Tuberville In the News: Tuberville Op-Ed: Getting Folks Back to Work Starts with Improving Education

“When we think about setting students up for success in the wake of a global pandemic, our strategy must reflect both the inherent uniqueness of each student and the realities of the job market.” 

WASHINGTON – U.S. Senator Tommy Tuberville (R-AL) authored the following op-ed in the Dothan Eagle highlighting his recent visit to the Wiregrass and the need for education and industry to work closer together in preparing students for successful careers:

Getting Folks Back to Work Starts with Improving Education

Senator Tommy Tuberville

Dothan Eagle

February 24, 2021

LINK

During my four decades coaching, I always told my players that education was the key to freedom. I saw my job as more than just teaching them how to run a 2 minute drill or the Cover-3. My job was also teaching them how to be successful off the field through the same hard work, determination, and discipline they learned on the gridiron. Only a select few would get to play football professionally, so the rest needed to prepare for a different career path.

No two students were the same. What motivated one could dishearten another. I saw the plain truth that every student is unique, with varying skills, interests, challenges, and backgrounds. 

But today’s students are facing more than the usual homework and social life balance. The pandemic has added an additional layer of challenges from virtual learning to changes in the job market. When we think about setting students up for success in the wake of a global pandemic, our strategy must reflect both the inherent uniqueness of each student and the realities of the job market. Rather than pushing every student down the same, expensive four-year college route, we should be exposing students to training for good-paying, fulfilling jobs that exist in our communities.

Getting students ready for a career has to start earlier than college, and that means bringing our education, workforce, and business sectors more in-line with one other. Alabama is home to many large-scale manufacturing operations that offer good-paying jobs. Yet time and again, companies will tell me there are not enough skilled workers to fill the slots available. Thankfully, the Wiregrass has quality career and technical programs at institutions like Wallace Community College and Dothan Tech, but we need more students to recognize the value of learning these important skills to find good-paying, 21stcentury jobs. 

Washington will soon turn its attention to infrastructure and investing in much needed improvements. But before we go spending taxpayer money, we need to make sure we’ve got enough appropriately skilled workers to implement the projects we need, like bridge repair and rural broadband expansion.

The need to increase cooperation between education and industry was the focus of my recent visit to Dothan, where I met with local government, business, and education leaders. I’ll be serving on the Senate Health, Education, Labor, and Pensions (HELP) Committee, which oversees workforce development programs, and the best way to be an effective voice in Washington is to listen to the folks on the ground back home.

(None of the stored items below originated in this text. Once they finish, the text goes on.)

Lemma compare_order_spec f (if_equal : bool) a b mode flags :
  wf_format f → in_width (width f) a → in_width (width f) b → Z.land mode FPLIB_FZ = 0 →
  fp_compare_order f if_equal a b mode flags =
  if is_NaN f a || is_NaN f b then (false, Z.lor flags FPLIB_IOC)
  else ((key f b <? key f a) || (if_equal && (key f a =? key f b)), flags).
Proof.
  intros Hf Ha Hb Hfz. unfold fp_compare_order. rewrite !fp_unpack_spec by done. fold (unpack_of f a) (unpack_of f b).
  rewrite !nan_bits_spec by done. destruct (is_NaN f a || is_NaN f b); [done|]. cbn [sgn exp mnt unpack_of].
  unfold nz at 1 2. rewrite !negb_involutive, !signif_0 by done.
  destruct ((mag f a =? 0) && (mag f b =? 0)) eqn:Hz.
  { apply andb_true_iff in Hz as [Hza Hzb]. apply Z.eqb_eq in Hza, Hzb. unfold key, signed. rewrite Hza, Hzb.
    by destruct (sign f a =? 0), (sign f b =? 0), if_equal. }
  assert (¬ (mag f a = 0 ∧ mag f b = 0)) as Hz' by (intros [Hza Hzb]; by rewrite Hza, Hzb in Hz).
  destruct (Z.eqb_spec (sign f a) (sign f b)) as [Hs|Hs]; cbn [negb].
  2: { destruct (compare_signs f a b Hf Ha Hb Hs Hz') as (-> & _ & Hk). apply Z.eqb_neq in Hk.
       by rewrite Hk, andb_false_r, orb_false_r. }
  pose proof (compare_same_sign f a b Hf Ha Hs) as Hcmp.
  destruct (Z.eqb_spec (expo f a) (expo f b)) as [He|He]; cbn [negb].
  - destruct (Z.eqb_spec (signif f a) (signif f b)) as [Hm|Hm]; cbn [negb].
    + assert (key f a = key f b) as -> by (unfold key, mag; by rewrite Hs, He, Hm). by rewrite Z.ltb_irrefl, Z.eqb_refl, andb_true_r.
    + destruct (Hcmp ltac:(by right)) as [-> Hk]. apply Z.eqb_neq in Hk. by rewrite Hk, andb_false_r, orb_false_r.
  - destruct (Hcmp ltac:(by left)) as [-> Hk]. apply Z.eqb_neq in Hk. by rewrite Hk, andb_false_r, orb_false_r.
Qed.

Lemma compare_eq_spec f a b mode flags :
  wf_format f → in_width (width f) a → in_width (width f) b → Z.land mode FPLIB_FZ = 0 →
  fp_compare_eq f a b mode flags =
  if is_NaN f a || is_NaN f b
  then (false, if (is_NaN f a && negb (quiet f a)) || (is_NaN f b && negb (quiet f b)) then Z.lor flags FPLIB_IOC else flags)
  else (key f a =? key f b, flags).
Proof.
  intros Hf Ha Hb Hfz. unfold fp_compare_eq. rewrite !fp_unpack_spec by done. fold (unpack_of f a) (unpack_of f b).
  rewrite !nan_bits_spec by done. unfold quiet. destruct (is_NaN f a || is_NaN f b) eqn:Hn; [done|]. apply orb_false_iff in Hn as [Hna Hnb].
  cbn [sgn exp mnt unpack_of]. unfold nz. rewrite !negb_involutive, !signif_0 by done. f_equal.
  destruct (Z.eqb_spec (key f a) (key f b)) as [Hk|Hk].
  - destruct (key_inj f a b Hf Ha Hb Hna Hnb Hk) as [-> |[-> ->]]; [by rewrite Z.eqb_refl|apply orb_true_r].
  - destruct (Z.eqb_spec a b) as [->|]; [done|]. cbn [orb].
    destruct (Z.eqb_spec (mag f a) 0) as [Hza|], (Z.eqb_spec (mag f b) 0) as [Hzb|]; try done.
    exfalso. apply Hk. unfold key, signed. rewrite Hza, Hzb. by destruct (sign f a =? 0), (sign f b =? 0).
Qed.

(** The condition flags of a comparison. *)
Definition nzcv (f : format) (a b : Z) : Z :=
  if is_NaN f a || is_NaN f b then 3 else match key f a ?= key f b with Eq => 6 | Lt => 8 | Gt => 2 end.

Definition nan_flags (f : format) (a b : Z) (signal : bool) : Z :=
  if (is_NaN f a && negb (quiet f a)) || (is_NaN f b && negb (quiet f b)) || ((is_NaN f a || is_NaN f b) && signal)
  then FPLIB_IOC else 0.

Lemma fplibCompare_spec f a b signal_nans fpscr :
  wf_format f → in_width (width f) a → in_width (width f) b → fpscr_fz fpscr = false →
  fplibCompare f a b signal_nans fpscr = (nzcv f a b, set_fpscr0 fpscr (nan_flags f a b signal_nans)).
Proof.
  intros Hf Ha Hb Hfz. pose proof (modeConv_fz _ Hfz) as Hm. unfold fplibCompare, nzcv, nan_flags.
  rewrite !fp_unpack_spec by done. fold (unpack_of f a) (unpack_of f b). rewrite !nan_bits_spec by done.
  cbn [sgn exp mnt unpack_of]. rewrite !testbit_signif by done.
  destruct (is_NaN f a || is_NaN f b) eqn:Hn; [cbn [andb]; by destruct (_ || _ || signal_nans)|]. apply orb_false_iff in Hn as [Hna Hnb].
  rewrite Hna, Hnb. cbn [andb orb]. unfold nz at 1 2. rewrite !negb_involutive, !signif_0 by done.
  destruct ((a =? b) || ((mag f a =? 0) && (mag f b =? 0))) eqn:Hz.
  { replace (key f a ?= key f b) with Eq; [done|]. symmetry. apply Z.compare_eq_iff. apply orb_true_iff in Hz as [Hz|Hz].
    - apply Z.eqb_eq in Hz. by subst.
    - apply andb_true_iff in Hz as [Hza Hzb]. apply Z.eqb_eq in Hza, Hzb. unfold key, signed. rewrite Hza, Hzb.
      by destruct (sign f a =? 0), (sign f b =? 0). }
  apply orb_false_iff in Hz as [Hab Hz]. apply Z.eqb_neq in Hab.
  assert (¬ (mag f a = 0 ∧ mag f b = 0)) as Hz' by (intros [Hza Hzb]; by rewrite Hza, Hzb in Hz).
  assert (key f a ≠ key f b) as Hk by (intros Hk; destruct (key_inj f a b Hf Ha Hb Hna Hnb Hk); done).
  assert (∀ r, r = (key f a <? key f b) → (if r then 8 else 2) = match key f a ?= key f b with Eq => 6 | Lt => 8 | Gt => 2 end) as Hfin.
  { intros r ->. destruct (Z.compare_spec (key f a) (key f b)), (Z.ltb_spec (key f a) (key f b)); done || lia. }
  destruct (Z.eqb_spec (sign f a) (sign f b)) as [Hs|Hs]; cbn [negb].
  2: { f_equal. apply Hfin. by apply compare_signs. }
  pose proof (compare_same_sign f b a Hf Hb (eq_sym Hs)) as Hcmp.
  destruct (Z.eqb_spec (expo f a) (expo f b)) as [He|He]; cbn [negb]; f_equal; apply Hfin; rewrite Hs.
  - rewrite He, Z.eqb_refl in Hcmp. apply Hcmp. right. intros E. apply Hk. unfold key, mag. by rewrite Hs, He, E.
  - apply Z.eqb_neq in He as He'. rewrite Z.eqb_sym in He'. rewrite He' in Hcmp. apply Hcmp. left. done.
Qed.

(** Comparisons order operands as numbers.  With flush-to-zero off, for both precisions:
    [fplibCompareEQ], [GE] and [GT] are false when an operand is a NaN and otherwise compare the
    signed magnitudes (so plus zero equals minus zero and the infinities are the extremes);
    [fplibCompare] returns the condition flags 6, 8, 2 or 3 for equal, less, greater or
    unordered.  [EQ] and the quiet [fplibCompare] raise invalid operation for signalling NaNs
    only, the others for every NaN. *)
Theorem fplibCompare_correct f a b signal_nans fpscr :
  f = F32 ∨ f = F64 → in_width (width f) a → in_width (width f) b → fpscr_fz fpscr = false →
  let nan := is_NaN f a || is_NaN f b in
  fplibCompareEQ f a b fpscr = (negb nan && (key f a =? key f b), set_fpscr fpscr (nan_flags f a b false)) ∧
  fplibCompareGE f a b fpscr = (negb nan && (key f b <=? key f a), set_fpscr fpscr (nan_flags f a b true)) ∧
  fplibCompareGT f a b fpscr = (negb nan && (key f b <? key f a), set_fpscr fpscr (nan_flags f a b true)) ∧
  fplibCompare f a b signal_nans fpscr = (nzcv f a b, set_fpscr0 fpscr (nan_flags f a b signal_nans)).
Proof.
  intros Hff Ha Hb Hfz nan. assert (wf_format f) as Hf by (destruct Hff as [-> | ->]; [apply wf_F32|apply wf_F64]).
  pose proof (modeConv_fz _ Hfz) as Hm. unfold fplibCompareEQ, fplibCompareGE, fplibCompareGT.
  rewrite compare_eq_spec, !compare_order_spec, fplibCompare_spec by done. unfold nan, nan_flags.
  destruct (is_NaN f a) eqn:Hna, (is_NaN f b) eqn:Hnb; cbn [orb andb negb]; rewrite ?orb_false_r, ?orb_true_r;
    split_and!; try done; try (by destruct (_ || _)); try (by destruct (negb (quiet f a))); try (by destruct (negb (quiet f b))).
  f_equal. destruct (Z.ltb_spec (key f b) (key f a)), (Z.eqb_spec (key f a) (key f b)), (Z.leb_spec (key f b) (key f a)); done || lia.
Qed.

(** Plus and minus zero are equal; minus two is less than one. *)
Lemma fplibCompare_correct_witness :
  fplibCompare F32 0 0x80000000 true 0 = (6, 0) ∧ fplibCompareGE F32 0 0x80000000 0 = (true, 0) ∧
  fplibCompare F64 0xc000000000000000 0x3ff0000000000000 false 0 = (8, 0).
Proof.
  assert (in_width (width F32) 0) as Hx by (by vm_compute). assert (in_width (width F32) 0x80000000) as Hy by (by vm_compute).
  assert (in_width (width F64) 0xc000000000000000) as Ha by (by vm_compute).
  assert (in_width (width F64) 0x3ff0000000000000) as Hb by (by vm_compute).
  destruct (fplibCompare_correct F32 _ _ true 0 (or_introl eq_refl) Hx Hy eq_refl) as (_ & H1 & _ & H2).
  destruct (fplibCompare_correct F64 _ _ false 0 (or_intror eq_refl) Ha Hb eq_refl) as (_ & _ & _ & H3).
  rewrite H1, H2, H3. split_and!; vm_compute; reflexivity.
Defined.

What I heard from leaders in Dothan is that we should start exposing kids to fulfilling career opportunities sooner so we don’t box them in to a traditional college degree they can’t afford and can’t use to find a job. Let’s begin introducing students to quality career and technical education programs in high school and show them how to work with their hands.

I also heard from folks that recent pushes to increase the federal minimum wage to $15 an hour would severely hamper our small businesses that are already hurting from the pandemic and would negatively affect teenage workers looking for experience the most. This increase doesn’t create job opportunities – it destroys them. Our goal must be encouraging jobs and independence, not dependence on government.

The threat of the virus will eventually recede, but the lasting economic devastation it brought can only be cured through increased coordination between education and industry. Judging by my visit, Washington could learn a few lessons from Dothan, and I intend to bring some Wiregrass common sense to America’s federal policies.

Our students have unlimited potential, and there are plenty of rewarding jobs that need filling today. Let’s empower students with the many pathways available, not the stale cookie-cutter approach of the last decade.

Senator Tommy Tuberville represents Alabama in United States Senate and is a member of the Senate Armed Services, Agriculture, Veterans’ Affairs, and HELP Committees.